### EXERCISE
Using the entries below, say how many of the lines carry "eapply". Write the number alone.

DATASET RECORDS: Begin

(* ===== verification/Grep.v ===== *)
(** * grep

    The matcher of [src/user/grep.c] against the meaning of its patterns, and
    the program: it prints the lines that match. *)

From S2P Require Import Prelude Str User Ulib Uprogs Ustdio.

(** ** The meaning of patterns *)

Inductive item : Type :=
| Char (c : Z)       (* the character, or any for [.] *)
| Star (c : Z)       (* any number of them *)
| End.               (* the end of the text *)

(** [c*], [$] at the end, or a character. *)
Fixpoint parse (re : list Z) : list item :=
  match re with
  | [] => []
  | c :: re' =>
      match re' with
      | 42 :: re'' => Star c :: parse re''
      | [] => if c =? 36 then [End] else [Char c]
      | _ => Char c :: parse re'
      end
  end.

(** Character [x] is one that [c] stands for. *)
Definition stands (c x : Z) : Prop := c = 46 \/ c = x.

(** The items match a text from its first character on. *)
Fixpoint matches (its : list item) (text : list Z) : Prop :=
  match its with
  | [] => True
  | Char c :: its' => exists x rest, text = x :: rest /\ stands c x /\ matches its' rest
  | Star c :: its' => exists xs rest, text = xs ++ rest /\ Forall (stands c) xs /\ matches its' rest
  | End :: its' => text = [] /\ matches its' []
  end.

(** [^] at the start: at the first character only; else anywhere. *)
Definition matches_re (re text : list Z) : Prop :=
  match re with
  | 94 :: re' => matches (parse re') text
  | _ => exists before rest, text = before ++ rest /\ matches (parse re) rest
  end.

(** The cases of [parse] as [matchhere] makes them. *)
Lemma parse_cons c re :
  parse (c :: re) =
    if hd 0 re =? 42 then Star c :: parse (tl re)
    else if (c =? 36) && (match re with [] => true | _ => false end) then [End] else Char c :: parse re.
Proof.
  destruct re as [|d re]; cbn [parse hd tl].
  - change (0 =? 42) with false. cbv iota. rewrite andb_true_r. by destruct (c =? 36).
  - rewrite andb_false_r. destruct (Z.eqb_spec d 42) as [->|Hne]; [done|]. destruct d as [|d|d]; try done.
    do 6 (destruct d as [d|d|]; try done).
Qed.

(** [c*] takes nothing, or a character and goes on. *)
Lemma matches_star c its text :
  matches (Star c :: its) text <-> matches its text \/ exists x rest, text = x :: rest /\ stands c x /\ matches (Star c :: its) rest.
Proof.
  cbn. split.
  - intros (xs & rest & -> & Hxs & Hm). destruct xs as [|x xs]; [by left|right]. apply Forall_cons in Hxs as [Hx Hxs].
    exists x, (xs ++ rest). split; [done|]. split; [done|]. by exists xs, rest.
  - intros [Hm|(x & rest & -> & Hx & xs & u & -> & Hxs & Hm)]; [by exists [], text|].
    exists (x :: xs), u. split; [done|]. split; [|done]. by apply Forall_cons.
Qed.

Lemma matches_any its text :
  (exists before rest, text = before ++ rest /\ matches its rest) <->
  matches its text \/ exists x u, text = x :: u /\ exists before rest, u = before ++ rest /\ matches its rest.
Proof.
  split.
  - intros (before & rest & -> & Hm). destruct before as [|x before]; [by left|right]. exists x, (before ++ rest). split; [done|]. by exists before, rest.
  - intros [Hm|(x & u & -> & before & rest & -> & Hm)]; [by exists [], text|by exists (x :: before), rest].
Qed.

(** ** The matcher *)

Section matcher.
Context {W : Type} `{OS W} (X : Z -> W -> Prop) (n : nat) (s : ustate) (w : W).
Abbreviation at_ := (string_at (umem s)).

(** The result [b] decides [P], and nothing has changed. *)
Definition decides (P : Prop) : bool -> ustate -> W -> Prop := fun b s' w' => s' = s /\ w' = w /\ (b = true <-> P).

(** [matchstar], when [matchhere] decides the rest of the pattern. *)
Lemma uwp_matchstar d c re its text ts :
  (forall text' ts', at_ text' ts' -> (length ts' <= length ts)%nat -> uwp X (matchhere_n d re text') n s w (decides (matches its ts'))) ->
  at_ text ts -> (length ts + 1 < n)%nat ->
  uwp X (matchstar_n (S d) c re text) n s w (decides (matches (Star c :: its) ts)).
Proof.
  intros Hhere Ht Hn. cbn [matchstar_n].
  apply (uwp_loop _ _ (fun k text' s' w' => s' = s /\ w' = w /\ exists ts', at_ text' ts' /\ k = length ts' /\ (length ts' <= length ts)%nat /\
    (matches (Star c :: its) ts <-> matches (Star c :: its) ts'))) with (k := length ts); [|lia|].
  2: { split; [done|]. split; [done|]. by exists ts. }
  intros k text' s' w' (-> & -> & ts' & Ht' & -> & Hle & Hiff). apply uwp_bind. eapply uwp_mono; [by apply Hhere|].
  cbn beta. intros b s' w' (-> & -> & Hb). destruct b.
  { apply uwp_ret. split; [done|]. split; [done|]. split; [intros _|done]. apply Hiff, matches_star. left. by apply Hb. }
  assert (~ matches its ts') as Hno by (intros Hm; by apply Hb in Hm).
  destruct (string_head _ _ _ Ht') as [Et _]. apply uwp_bind, uwp_get. rewrite Et. destruct ts' as [|x ts']; cbn [hd].
  { apply uwp_ret. split; [done|]. split; [done|]. split; [done|]. intros Hm. apply Hiff, matches_star in Hm as [?|(? & ? & ? & _)]; done. }
  apply string_cons in Ht' as (_ & Hx & Ht'). rewrite (proj2 (Z.eqb_neq _ _) Hx). cbn [negb andb].
  destruct ((x =? c) || (c =? 46)) eqn:Eb; apply uwp_ret.
  - exists (length ts'). split; [cbn; lia|]. split; [done|]. split; [done|]. exists ts'. cbn [length] in Hle. split_and!; try done; [lia|].
    rewrite Hiff, matches_star. split; [|intros Hm; right; exists x, ts'; split; [done|]; split; [|done]; unfold stands; lia].
    intros [?|(y & u & [= <- <-] & _ & Hm)]; done.
  - split; [done|]. split; [done|]. split; [done|]. rewrite Hiff, matches_star. intros [?|(y & u & [= <- <-] & [Hy|Hy] & _)]; [done|lia|lia].
Qed.

Lemma uwp_matchhere d : forall re ps text ts,
  at_ re ps -> at_ text ts -> (length ps < d)%nat -> (length ts + 1 < n)%nat ->
  uwp X (matchhere_n d re text) n s w (decides (matches (parse ps) ts)).
Proof.
  induction d as [d IH] using lt_wf_ind. intros re ps text ts Hre Ht Hd Hn. destruct d as [|d]; [lia|]. cbn [matchhere_n].
  destruct (string_head _ _ _ Hre) as [E0 _]. apply uwp_bind, uwp_get. rewrite E0.
  destruct ps as [|c ps]; [by apply uwp_ret|]. cbn [hd]. apply string_cons in Hre as (Ec & Hc & Hre).
  rewrite (proj2 (Z.eqb_neq _ _) Hc). destruct (string_head _ _ _ Hre) as [E1 _]. apply uwp_bind, uwp_get. rewrite E1.
  rewrite parse_cons. cbn [length] in Hd. destruct (Z.eqb_spec (hd 0 ps) 42) as [Hs|Hs].
  - destruct ps as [|x ps]; [done|]. cbn in Hs. subst x. apply string_cons in Hre as (_ & _ & Hre). cbn [tl length] in *.
    replace (re + 1 + 1) with (re + 2) in Hre by lia. destruct d as [|d]; [lia|]. apply uwp_matchstar; [|done|done].
    intros text' ts' Ht' Hle. apply (IH d); [lia|done|done|lia|lia].
  - destruct (string_head _ _ _ Ht) as [Et Et']. apply uwp_bind, uwp_get. rewrite Et.
    assert ((hd 0 ps =? 0) = match ps with [] => true | _ => false end) as Ep.
    { destruct ps as [|x ps]; [done|]. apply string_cons in Hre as (_ & Hx & _). cbn. by apply Z.eqb_neq. }
    rewrite Ep. destruct ((c =? 36) && match ps with [] => true | _ => false end).
    { apply uwp_ret. split; [done|]. split; [done|]. cbn. destruct ts as [|x ts]; cbn; [done|].
      apply string_cons in Ht as (_ & Hx & _). split; [lia|]. by intros [? _]. }
    destruct ts as [|x ts]; cbn [hd].
    { apply uwp_ret. split; [done|]. split; [done|]. cbn. split; [done|]. by intros (? & ? & ? & _). }
    apply string_cons in Ht as (_ & Hx & Ht). rewrite (proj2 (Z.eqb_neq _ _) Hx). cbn [negb andb length] in *.
    destruct ((c =? 46) || (c =? x)) eqn:Eb.
    + eapply uwp_mono; [apply (IH d); [lia|exact Hre|exact Ht|lia|lia]|]. intros b s' w' (-> & -> & Hb). split; [done|]. split; [done|].
      rewrite Hb. cbn. split; [intros Hm; exists x, ts; split; [done|]; split; [unfold stands; lia|done]|]. by intros (y & u & [= <- <-] & _ & Hm).
    + apply uwp_ret. split; [done|]. split; [done|]. cbn. split; [done|]. intros (y & u & [= <- <-] & [Hy|Hy] & _); lia.
Qed.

DATASET RECORDS: End

### RESPONSE TO THIS EXERCISE
2